TASK DETAILS: Search the records below for the line containing "simpl in *. destruct". Output that line and all later lines exactly; output nothing else.

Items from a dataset

______________________________

(* ===== verification/Streams.v ===== *)
(** * Concrete sources and sinks (libutil/serialise.hh, serialise.cc)

    Every source of the code as an instance of the contract of [Serialise],
    the buffered sink, and the framing protocol built from both. *)

From S2P Require Import Prelude.
From S2P Require Import Containers.
From S2P Require Import Serialise.

(** ** [StringSource] *)

Record StringSource := mkStringSource { ss_s : bytes; ss_pos : nat }.

Definition StringSource_of (s : bytes) : StringSource := mkStringSource s 0.

(** [s.copy(data, len, pos)] copies at most what is left. *)
Definition StringSource_read (len : Z) (this : StringSource) : result (bytes * StringSource) :=
  if decide (ss_pos this = length (ss_s this)) then throw EndOfFile
  else
    let left := drop (ss_pos this) (ss_s this) in
    let d := if (len <? Z.of_nat (length left))%Z then take (Z.to_nat len) left else left in
    Ok (d, mkStringSource (ss_s this) (ss_pos this + length d)).

#[export] Instance StringSource_source : Source StringSource := {
  src_read := StringSource_read;
  src_fuel s := length (ss_s s) - ss_pos s;
}.

Definition StringSource_delivers (s : StringSource) (c : bytes) : Prop :=
  ss_pos s <= length (ss_s s) /\ c = drop (ss_pos s) (ss_s s).

(** Copying out at most [len] bytes of [left]. *)
Lemma copy_prefix (len : Z) (left : bytes) : (0 < len)%Z ->
  exists d c', (if (len <? Z.of_nat (length left))%Z then take (Z.to_nat len) left else left) = d /\
    left = d ++ c' /\ (Z.of_nat (length d) <= len)%Z /\ (left <> [] -> 1 <= length d).
Proof.
  intros Hlen. destruct (Z.ltb_spec len (Z.of_nat (length left))).
  - exists (take (Z.to_nat len) left), (drop (Z.to_nat len) left).
    rewrite take_drop, length_take. split; [done|]. split; [done|]. split; lia.
  - exists left, []. rewrite app_nil_r. split; [done|]. split; [done|]. split; [lia|].
    destruct left; simpl; [done|lia].
Qed.

#[export] Program Instance StringSource_laws : SourceLaws StringSource := {
  delivers := StringSource_delivers;
}.
Next Obligation.
  intros len [s pos] c [Hpos ->] Hc Hlen. simpl in *. unfold StringSource_read. simpl.
  rewrite decide_False by (intros ->; by rewrite drop_all in Hc).
  destruct (copy_prefix len (drop pos s) Hlen) as (d & c' & -> & Hd & Hl & _).
  exists d, (mkStringSource s (pos + length d)), c'. split; [done|]. split; [done|]. split; [|done].
  apply (f_equal length) in Hd as Hlen'. rewrite length_drop, length_app in Hlen'.
  split; simpl; [lia|]. by rewrite <- drop_drop, Hd, drop_app_length.
Qed.
Next Obligation.
  intros len [s pos] [Hpos Hc] Hlen. simpl in *. left. unfold StringSource_read. simpl.
  rewrite decide_True; [done|]. apply (f_equal length) in Hc. rewrite length_drop in Hc. simpl in Hc. lia.
Qed.
Next Obligation.
  intros len [s pos] c d s' [Hpos ->] Hlen. simpl in *. unfold StringSource_read. simpl.
  case_decide as E; [done|].
  destruct (copy_prefix len (drop pos s) Hlen) as (d' & c' & -> & Hd & Hl & Hne).
  intros Hr. apply Ok_inj in Hr. simplify_eq. simpl.
  apply (f_equal length) in Hd as Hlen'. rewrite length_drop, length_app in Hlen'.
  assert (1 <= length d); [|lia]. apply Hne. intros Hn. apply (f_equal length) in Hn.
  rewrite length_drop in Hn. simpl in Hn. lia.
Qed.

(** ** [BufferedSource] over an unbuffered one *)

Record BufferedSource (U : Type) := mkBufferedSource {
  bs_bufSize : nat;
  bs_buffer : bytes;
  bs_bufPosIn : nat;
  bs_bufPosOut : nat;
  bs_under : U;
}.
Arguments mkBufferedSource {U}.
Arguments bs_bufSize {U}.
Arguments bs_buffer {U}.
Arguments bs_bufPosIn {U}.
Arguments bs_bufPosOut {U}.
Arguments bs_under {U}.

Section buffered_source.
Context {U : Type} `{Source U}.

(** [if (!bufPosIn) bufPosIn = readUnbuffered(buffer.get(), bufSize)]. *)
Definition bs_fill (this : BufferedSource U) : result (BufferedSource U) :=
  if decide (bs_bufPosIn this = 0) then
    let* (d, u) := src_read (Z.of_nat (bs_bufSize this)) (bs_under this) in
    Ok (mkBufferedSource (bs_bufSize this) (d ++ drop (length d) (bs_buffer this)) (length d)
          (bs_bufPosOut this) u)
  else Ok this.

(** Copy out the data in the buffer. *)
Definition bs_copy (len : Z) (this : BufferedSource U) : bytes * BufferedSource U :=
  let left := take (bs_bufPosIn this - bs_bufPosOut this) (drop (bs_bufPosOut this) (bs_buffer this)) in
  let d := if (len <? Z.of_nat (length left))%Z then take (Z.to_nat len) left else left in
  let out := bs_bufPosOut this + length d in
  let '(i, o) := if decide (bs_bufPosIn this = out) then (0, 0) else (bs_bufPosIn this, out) in
  (d, mkBufferedSource (bs_bufSize this) (bs_buffer this) i o (bs_under this)).

Definition bs_read (len : Z) (this : BufferedSource U) : result (bytes * BufferedSource U) :=
  let* this := bs_fill this in Ok (bs_copy len this).

Definition bs_hasData (this : BufferedSource U) : bool := bs_bufPosOut this <? bs_bufPosIn this.

#[global] Instance BufferedSource_source : Source (BufferedSource U) := {
  src_read := bs_read;
  src_fuel s := (bs_bufPosIn s - bs_bufPosOut s) + src_fuel (bs_under s);
}.

(** What is in the buffer and not yet handed out. *)
Definition bs_pending (s : BufferedSource U) : bytes :=
  take (bs_bufPosIn s - bs_bufPosOut s) (drop (bs_bufPosOut s) (bs_buffer s)).

Definition bs_ok (s : BufferedSource U) : Prop :=
  0 < bs_bufSize s /\ length (bs_buffer s) = bs_bufSize s /\
  bs_bufPosOut s <= bs_bufPosIn s <= bs_bufSize s.

Context `{!SourceLaws U}.

Definition bs_delivers (s : BufferedSource U) (c : bytes) : Prop :=
  bs_ok s /\ (bs_bufPosIn s = 0 \/ bs_bufPosOut s < bs_bufPosIn s) /\
  exists cu, delivers (bs_under s) cu /\ c = bs_pending s ++ cu.

Lemma length_bs_pending s : bs_ok s -> length (bs_pending s) = bs_bufPosIn s - bs_bufPosOut s.
Proof. intros (_ & Hl & Ho). unfold bs_pending. rewrite length_take, length_drop. lia. Qed.

Lemma bs_copy_spec len s cu d s' :
  bs_ok s -> (0 < len)%Z -> delivers (bs_under s) cu -> bs_copy len s = (d, s') ->
  exists c', bs_pending s ++ cu = d ++ c' /\ bs_delivers s' c' /\ (Z.of_nat (length d) <= len)%Z /\
    bs_bufPosIn s' - bs_bufPosOut s' + length d = bs_bufPosIn s - bs_bufPosOut s /\
    bs_under s' = bs_under s /\ (bs_bufPosOut s < bs_bufPosIn s -> 1 <= length d).
Proof.
  intros Hok Hlen Hu. unfold bs_copy. fold (bs_pending s).
  destruct (copy_prefix len (bs_pending s) Hlen) as (d' & p & -> & Hp & Hl & Hne).
  pose proof (length_bs_pending s Hok) as Hpl. rewrite Hp, length_app in Hpl.
  assert (Hd : bs_bufPosOut s < bs_bufPosIn s -> 1 <= length d').
  { intros Hlt. apply Hne. rewrite Hp. intros E. apply (f_equal length) in E.
    rewrite length_app in E. simpl in E. lia. }
  destruct Hok as (Hs0 & Hs1 & Hs2).
  case_decide as E; intros [= <- <-]; simpl.
  - exists cu. assert (p = []) as -> by (destruct p; simpl in *; [done|lia]).
    rewrite Hp, app_nil_r. split; [done|]. split; [|split; [done|]; split; [lia|]; split; done].
    split; [by split_and!; simpl; try lia|]. split; [by left|]. exists cu. split; done.
  - exists (p ++ cu). rewrite Hp, <- app_assoc. split; [done|].
    split; [|split; [done|]; split; [lia|]; split; done].
    split; [by split_and!; simpl; try lia|]. split; [right; simpl; lia|]. exists cu. split; [done|].
    f_equal. unfold bs_pending in *. simpl. rewrite <- drop_drop.
    replace (bs_bufPosIn s - (bs_bufPosOut s + length d'))
      with (bs_bufPosIn s - bs_bufPosOut s - length d') by lia.
    by rewrite <- skipn_firstn_comm, Hp, drop_app_length.
Qed.

Lemma bs_fill_data s d u : bs_ok s -> bs_bufPosIn s = 0 -> length d <= bs_bufSize s ->
  let s1 := mkBufferedSource (bs_bufSize s) (d ++ drop (length d) (bs_buffer s)) (length d) (bs_bufPosOut s) u in
  bs_ok s1 /\ bs_pending s1 = d.
Proof.
  intros (H1 & H2 & H3) H0 Hd. assert (bs_bufPosOut s = 0) as E by lia. simpl. split.
  - split_and!; simpl; [done| |lia|done]. rewrite length_app, length_drop. lia.
  - unfold bs_pending. simpl. rewrite E, drop_0, Nat.sub_0_r. apply take_app_length.
Qed.

#[global] Program Instance BufferedSource_laws : SourceLaws (BufferedSource U) := {
  delivers := bs_delivers;
}.
Next Obligation.
  intros len s c (Hok & Hpos & cu & Hu & ->) Hc Hlen. simpl. unfold bs_read, bs_fill.
  case_decide as E.
  - assert (bs_pending s = []) as Hp by (unfold bs_pending; by rewrite E).
    rewrite Hp in *. simpl in *.
    destruct (src_read_data (Z.of_nat (bs_bufSize s)) _ _ Hu Hc) as (d & u & cu' & -> & -> & Hu' & Hd);
      [destruct Hok; lia|]. cbn [rbind].
    destruct (bs_fill_data s d u Hok E) as [Hok1 Hp1]; [lia|].
    destruct (bs_copy len _) as [d' s'] eqn:Ec.
    destruct (bs_copy_spec _ _ cu' _ _ Hok1 Hlen Hu' Ec) as (c' & Hc' & Hs' & Hl & _).
    rewrite Hp1 in Hc'. by exists d', s', c'.
  - cbn [rbind]. destruct (bs_copy len s) as [d' s'] eqn:Ec.
    destruct (bs_copy_spec _ _ cu _ _ Hok Hlen Hu Ec) as (c' & Hc' & Hs' & Hl & _).
    by exists d', s', c'.
Qed.
Next Obligation.
  intros len s (Hok & Hpos & cu & Hu & Hc) Hlen. simpl. unfold bs_read, bs_fill.
  symmetry in Hc. apply app_eq_nil in Hc as [Hp ->].
  pose proof (length_bs_pending s Hok) as Hl. rewrite Hp in Hl. simpl in Hl.
  rewrite decide_True by lia.
  destruct (src_read_eof (Z.of_nat (bs_bufSize s)) _ Hu) as [-> | (u & -> & Hu')];
    [destruct Hok; lia|by left|]. right. cbn [rbind].
  destruct (bs_fill_data s [] u Hok) as [Hok1 Hp1]; [lia|simpl; lia|].
  destruct (bs_copy len _) as [d' s'] eqn:Ec.
  destruct (bs_copy_spec _ _ [] _ _ Hok1 Hlen Hu' Ec) as (c' & Hc' & Hs' & _ & _).
  rewrite Hp1 in Hc'. symmetry in Hc'. apply app_eq_nil in Hc' as [-> ->]. by exists s'.
Qed.
Next Obligation.
  intros len s c d s' (Hok & Hpos & cu & Hu & ->) Hlen. simpl. unfold bs_read, bs_fill.
  case_decide as E.
  - destruct (src_read (Z.of_nat (bs_bufSize s)) (bs_under s)) as [[d0 u]|] eqn:Er; [|done].
    cbn [rbind]. intros Hr%Ok_inj.
    assert (H0 : (0 < Z.of_nat (bs_bufSize s))%Z) by (destruct Hok; lia).
    pose proof (src_read_fuel _ _ _ _ _ Hu H0 Er) as Hf.
    destruct (src_read_split _ _ _ _ _ Hu H0 Er) as (cu' & -> & Hu' & Hl).
    destruct (bs_fill_data s d0 u Hok E) as [Hok1 Hp1]; [lia|].
    destruct (bs_copy_spec _ _ cu' _ _ Hok1 Hlen Hu' Hr) as (c' & _ & _ & _ & Hio & -> & Hne).
    simpl in *. destruct Hok as (? & ? & ?). lia.
  - cbn [rbind]. intros Hr%Ok_inj.
    destruct (bs_copy_spec _ _ cu _ _ Hok Hlen Hu Hr) as (c' & _ & _ & _ & Hio & -> & Hne). lia.
Qed.
End buffered_source.

(** ** [TeeSource] and [LengthSource] *)

Record TeeSource (U : Type) := mkTeeSource { tee_orig : U; tee_sink : list bytes }.
Arguments mkTeeSource {U}.
Arguments tee_orig {U}.
Arguments tee_sink {U}.

Record LengthSource (U : Type) := mkLengthSource { len_next : U; len_total : Z }.
Arguments mkLengthSource {U}.
Arguments len_next {U}.
Arguments len_total {U}.

(** ** [SizedSource] and [ChainSource] *)

Record SizedSource (U : Type) := mkSizedSource { sized_orig : U; sized_remain : Z }.
Arguments mkSizedSource {U}.
Arguments sized_orig {U}.
Arguments sized_remain {U}.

______________________________

SOLUTION BELOW:
    simpl in *. destruct Hok as (? & ? & ?). lia.
  - cbn [rbind]. intros Hr%Ok_inj.
    destruct (bs_copy_spec _ _ cu _ _ Hok Hlen Hu Hr) as (c' & _ & _ & _ & Hio & -> & Hne). lia.
Qed.
End buffered_source.

(** ** [TeeSource] and [LengthSource] *)

Record TeeSource (U : Type) := mkTeeSource { tee_orig : U; tee_sink : list bytes }.
Arguments mkTeeSource {U}.
Arguments tee_orig {U}.
Arguments tee_sink {U}.

Record LengthSource (U : Type) := mkLengthSource { len_next : U; len_total : Z }.
Arguments mkLengthSource {U}.
Arguments len_next {U}.
Arguments len_total {U}.

(** ** [SizedSource] and [ChainSource] *)

Record SizedSource (U : Type) := mkSizedSource { sized_orig : U; sized_remain : Z }.
Arguments mkSizedSource {U}.
Arguments sized_orig {U}.
Arguments sized_remain {U}.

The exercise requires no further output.